Extracted entries:
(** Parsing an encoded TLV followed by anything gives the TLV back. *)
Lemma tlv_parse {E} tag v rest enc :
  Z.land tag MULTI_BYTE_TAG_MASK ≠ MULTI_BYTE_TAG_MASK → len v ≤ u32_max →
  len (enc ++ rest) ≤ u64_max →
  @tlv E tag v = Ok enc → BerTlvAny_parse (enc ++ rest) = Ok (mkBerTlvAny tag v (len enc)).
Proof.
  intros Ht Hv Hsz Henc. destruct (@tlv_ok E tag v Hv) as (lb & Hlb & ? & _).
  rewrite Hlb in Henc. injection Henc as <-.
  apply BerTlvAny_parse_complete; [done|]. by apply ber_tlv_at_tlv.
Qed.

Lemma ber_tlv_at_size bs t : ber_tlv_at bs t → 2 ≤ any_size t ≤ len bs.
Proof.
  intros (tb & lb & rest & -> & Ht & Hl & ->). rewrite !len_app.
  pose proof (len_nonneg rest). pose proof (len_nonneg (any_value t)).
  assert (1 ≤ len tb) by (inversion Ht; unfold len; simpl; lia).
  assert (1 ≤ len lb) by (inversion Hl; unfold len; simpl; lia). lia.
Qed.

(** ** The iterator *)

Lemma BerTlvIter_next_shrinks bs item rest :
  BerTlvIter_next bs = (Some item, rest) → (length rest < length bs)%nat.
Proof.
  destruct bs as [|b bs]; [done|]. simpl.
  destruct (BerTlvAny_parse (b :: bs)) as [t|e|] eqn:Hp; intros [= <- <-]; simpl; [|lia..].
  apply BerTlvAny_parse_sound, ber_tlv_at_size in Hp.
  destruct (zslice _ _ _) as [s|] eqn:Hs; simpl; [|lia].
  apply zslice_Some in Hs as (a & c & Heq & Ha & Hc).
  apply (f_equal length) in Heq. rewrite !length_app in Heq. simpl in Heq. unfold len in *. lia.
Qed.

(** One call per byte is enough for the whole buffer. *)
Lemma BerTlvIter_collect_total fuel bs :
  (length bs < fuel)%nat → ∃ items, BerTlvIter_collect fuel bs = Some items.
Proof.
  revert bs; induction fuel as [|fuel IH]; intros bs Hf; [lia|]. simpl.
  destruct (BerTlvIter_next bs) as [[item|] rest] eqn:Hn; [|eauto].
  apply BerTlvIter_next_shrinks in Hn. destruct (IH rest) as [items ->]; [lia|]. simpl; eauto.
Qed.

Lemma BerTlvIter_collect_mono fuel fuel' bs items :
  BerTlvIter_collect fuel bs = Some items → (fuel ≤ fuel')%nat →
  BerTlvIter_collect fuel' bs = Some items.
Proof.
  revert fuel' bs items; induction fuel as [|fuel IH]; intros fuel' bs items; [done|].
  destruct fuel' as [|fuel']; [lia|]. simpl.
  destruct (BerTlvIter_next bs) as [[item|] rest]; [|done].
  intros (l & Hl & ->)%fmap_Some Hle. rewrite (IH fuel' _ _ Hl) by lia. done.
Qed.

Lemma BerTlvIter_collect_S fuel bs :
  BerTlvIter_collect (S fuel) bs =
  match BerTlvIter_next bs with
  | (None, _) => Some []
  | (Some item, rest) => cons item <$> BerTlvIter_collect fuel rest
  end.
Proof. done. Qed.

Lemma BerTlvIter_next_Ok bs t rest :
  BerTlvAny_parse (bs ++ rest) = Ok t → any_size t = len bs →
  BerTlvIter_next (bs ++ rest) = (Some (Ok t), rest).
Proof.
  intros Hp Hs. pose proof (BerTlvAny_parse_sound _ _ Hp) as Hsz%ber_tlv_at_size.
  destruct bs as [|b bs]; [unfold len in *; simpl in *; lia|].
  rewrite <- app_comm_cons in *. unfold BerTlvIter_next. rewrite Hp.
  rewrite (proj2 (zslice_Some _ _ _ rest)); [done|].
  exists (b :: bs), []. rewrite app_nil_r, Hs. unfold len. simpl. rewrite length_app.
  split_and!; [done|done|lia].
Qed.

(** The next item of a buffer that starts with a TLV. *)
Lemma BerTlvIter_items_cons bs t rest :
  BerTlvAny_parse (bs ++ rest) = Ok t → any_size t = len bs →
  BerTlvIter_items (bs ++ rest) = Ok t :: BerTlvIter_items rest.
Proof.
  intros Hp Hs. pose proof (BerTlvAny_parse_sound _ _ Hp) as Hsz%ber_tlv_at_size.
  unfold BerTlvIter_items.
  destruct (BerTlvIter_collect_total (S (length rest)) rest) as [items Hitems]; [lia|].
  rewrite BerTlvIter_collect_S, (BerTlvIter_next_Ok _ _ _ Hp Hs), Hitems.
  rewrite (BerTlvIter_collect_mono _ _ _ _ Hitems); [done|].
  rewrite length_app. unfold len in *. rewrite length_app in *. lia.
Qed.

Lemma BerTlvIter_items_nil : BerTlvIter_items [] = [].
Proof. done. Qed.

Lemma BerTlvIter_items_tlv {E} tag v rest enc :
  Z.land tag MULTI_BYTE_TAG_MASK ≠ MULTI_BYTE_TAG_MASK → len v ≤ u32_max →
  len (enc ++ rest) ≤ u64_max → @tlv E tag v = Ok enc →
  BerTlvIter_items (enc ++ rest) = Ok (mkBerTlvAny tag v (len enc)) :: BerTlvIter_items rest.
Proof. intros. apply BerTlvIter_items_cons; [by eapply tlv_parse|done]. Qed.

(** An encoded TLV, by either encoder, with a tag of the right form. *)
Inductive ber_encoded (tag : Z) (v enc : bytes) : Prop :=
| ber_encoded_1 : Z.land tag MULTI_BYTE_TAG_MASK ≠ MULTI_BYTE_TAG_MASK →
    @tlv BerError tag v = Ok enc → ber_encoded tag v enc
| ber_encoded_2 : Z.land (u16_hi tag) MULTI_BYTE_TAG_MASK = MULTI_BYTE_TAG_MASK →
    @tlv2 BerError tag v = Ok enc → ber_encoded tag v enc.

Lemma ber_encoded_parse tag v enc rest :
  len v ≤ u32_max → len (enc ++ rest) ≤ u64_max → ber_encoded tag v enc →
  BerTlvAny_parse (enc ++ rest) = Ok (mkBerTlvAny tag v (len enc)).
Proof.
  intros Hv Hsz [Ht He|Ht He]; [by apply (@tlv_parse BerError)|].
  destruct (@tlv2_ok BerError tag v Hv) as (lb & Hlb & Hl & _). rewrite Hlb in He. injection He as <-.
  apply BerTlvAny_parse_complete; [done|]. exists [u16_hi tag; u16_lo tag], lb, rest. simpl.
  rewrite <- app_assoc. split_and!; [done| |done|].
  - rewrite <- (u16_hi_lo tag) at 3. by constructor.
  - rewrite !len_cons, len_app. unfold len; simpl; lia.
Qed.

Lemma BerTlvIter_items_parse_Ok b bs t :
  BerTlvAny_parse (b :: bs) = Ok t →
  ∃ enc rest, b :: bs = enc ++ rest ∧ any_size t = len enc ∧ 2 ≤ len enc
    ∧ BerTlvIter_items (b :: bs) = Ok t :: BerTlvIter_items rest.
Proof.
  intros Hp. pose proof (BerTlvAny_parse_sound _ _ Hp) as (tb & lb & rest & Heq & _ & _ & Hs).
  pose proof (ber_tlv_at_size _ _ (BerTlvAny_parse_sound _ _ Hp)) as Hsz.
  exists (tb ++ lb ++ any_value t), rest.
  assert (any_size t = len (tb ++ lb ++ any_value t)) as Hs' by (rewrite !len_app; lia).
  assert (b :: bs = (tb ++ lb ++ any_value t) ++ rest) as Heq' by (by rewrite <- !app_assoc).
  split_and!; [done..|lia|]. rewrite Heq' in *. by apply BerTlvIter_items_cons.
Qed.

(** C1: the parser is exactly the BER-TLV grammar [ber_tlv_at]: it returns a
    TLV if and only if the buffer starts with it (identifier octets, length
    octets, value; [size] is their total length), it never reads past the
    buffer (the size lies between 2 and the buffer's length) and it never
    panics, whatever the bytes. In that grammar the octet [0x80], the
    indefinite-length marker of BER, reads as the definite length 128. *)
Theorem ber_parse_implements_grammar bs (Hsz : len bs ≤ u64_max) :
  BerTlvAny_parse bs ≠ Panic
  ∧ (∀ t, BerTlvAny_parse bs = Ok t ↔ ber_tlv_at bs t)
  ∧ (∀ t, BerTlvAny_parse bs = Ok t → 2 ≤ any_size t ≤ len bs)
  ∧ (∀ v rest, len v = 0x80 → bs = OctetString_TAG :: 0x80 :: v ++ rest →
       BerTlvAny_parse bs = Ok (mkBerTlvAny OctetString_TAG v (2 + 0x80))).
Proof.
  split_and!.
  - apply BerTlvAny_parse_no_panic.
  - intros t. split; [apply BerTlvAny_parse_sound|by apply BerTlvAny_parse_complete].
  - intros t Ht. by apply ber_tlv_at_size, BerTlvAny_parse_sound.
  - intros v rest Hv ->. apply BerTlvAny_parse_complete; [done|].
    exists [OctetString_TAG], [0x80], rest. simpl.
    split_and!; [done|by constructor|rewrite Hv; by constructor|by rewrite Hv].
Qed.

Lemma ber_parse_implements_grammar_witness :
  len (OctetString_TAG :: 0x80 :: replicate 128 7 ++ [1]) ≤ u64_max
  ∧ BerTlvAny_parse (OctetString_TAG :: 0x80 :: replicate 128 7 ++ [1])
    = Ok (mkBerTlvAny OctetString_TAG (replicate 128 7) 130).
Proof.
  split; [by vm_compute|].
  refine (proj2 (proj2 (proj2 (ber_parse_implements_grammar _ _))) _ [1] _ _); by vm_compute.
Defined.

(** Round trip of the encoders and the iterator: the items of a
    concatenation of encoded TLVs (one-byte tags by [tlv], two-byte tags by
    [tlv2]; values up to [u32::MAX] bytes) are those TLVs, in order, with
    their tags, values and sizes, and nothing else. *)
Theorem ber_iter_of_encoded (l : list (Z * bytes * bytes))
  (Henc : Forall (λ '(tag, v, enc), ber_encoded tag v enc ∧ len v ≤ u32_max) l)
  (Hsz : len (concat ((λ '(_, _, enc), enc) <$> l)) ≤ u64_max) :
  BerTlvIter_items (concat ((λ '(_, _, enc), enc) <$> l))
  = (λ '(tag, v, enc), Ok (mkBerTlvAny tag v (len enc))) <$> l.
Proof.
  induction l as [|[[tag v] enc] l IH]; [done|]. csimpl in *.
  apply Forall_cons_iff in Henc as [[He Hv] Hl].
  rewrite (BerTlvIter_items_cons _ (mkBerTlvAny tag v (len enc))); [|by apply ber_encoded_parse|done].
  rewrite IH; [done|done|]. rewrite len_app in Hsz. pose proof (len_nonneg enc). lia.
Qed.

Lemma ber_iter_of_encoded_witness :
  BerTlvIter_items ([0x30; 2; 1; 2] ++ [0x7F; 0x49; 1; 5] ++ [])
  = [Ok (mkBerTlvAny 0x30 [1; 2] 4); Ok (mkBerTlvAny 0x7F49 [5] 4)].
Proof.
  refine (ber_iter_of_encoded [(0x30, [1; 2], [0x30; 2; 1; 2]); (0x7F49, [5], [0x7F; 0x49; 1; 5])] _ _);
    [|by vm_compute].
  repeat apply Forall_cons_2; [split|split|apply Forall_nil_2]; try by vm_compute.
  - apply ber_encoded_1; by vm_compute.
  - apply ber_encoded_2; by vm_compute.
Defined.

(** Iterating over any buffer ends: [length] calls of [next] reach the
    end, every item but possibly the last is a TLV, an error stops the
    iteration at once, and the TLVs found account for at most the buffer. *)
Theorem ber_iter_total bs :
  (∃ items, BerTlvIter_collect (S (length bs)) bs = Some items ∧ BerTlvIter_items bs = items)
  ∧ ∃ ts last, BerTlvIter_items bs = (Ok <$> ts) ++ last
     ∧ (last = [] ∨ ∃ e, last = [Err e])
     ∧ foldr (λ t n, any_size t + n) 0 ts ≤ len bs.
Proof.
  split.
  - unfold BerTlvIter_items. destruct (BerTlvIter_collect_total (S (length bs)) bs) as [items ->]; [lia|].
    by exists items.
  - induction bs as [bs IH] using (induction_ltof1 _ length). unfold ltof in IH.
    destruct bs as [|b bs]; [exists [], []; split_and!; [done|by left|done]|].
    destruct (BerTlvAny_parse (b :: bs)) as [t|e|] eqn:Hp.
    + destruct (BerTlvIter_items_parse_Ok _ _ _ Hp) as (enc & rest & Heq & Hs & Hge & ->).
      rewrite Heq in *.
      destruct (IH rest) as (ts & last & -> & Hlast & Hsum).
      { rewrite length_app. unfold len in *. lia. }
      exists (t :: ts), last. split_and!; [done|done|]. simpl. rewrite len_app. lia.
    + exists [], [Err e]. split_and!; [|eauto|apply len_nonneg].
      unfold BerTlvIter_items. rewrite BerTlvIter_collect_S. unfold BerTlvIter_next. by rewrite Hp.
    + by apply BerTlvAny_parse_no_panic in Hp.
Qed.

Work instruction:
Which lines above hold the string "TLVs"? Show each of them.

Solution for this exercise:
    concatenation of encoded TLVs (one-byte tags by [tlv], two-byte tags by
    [tlv2]; values up to [u32::MAX] bytes) are those TLVs, in order, with
    iteration at once, and the TLVs found account for at most the buffer. *)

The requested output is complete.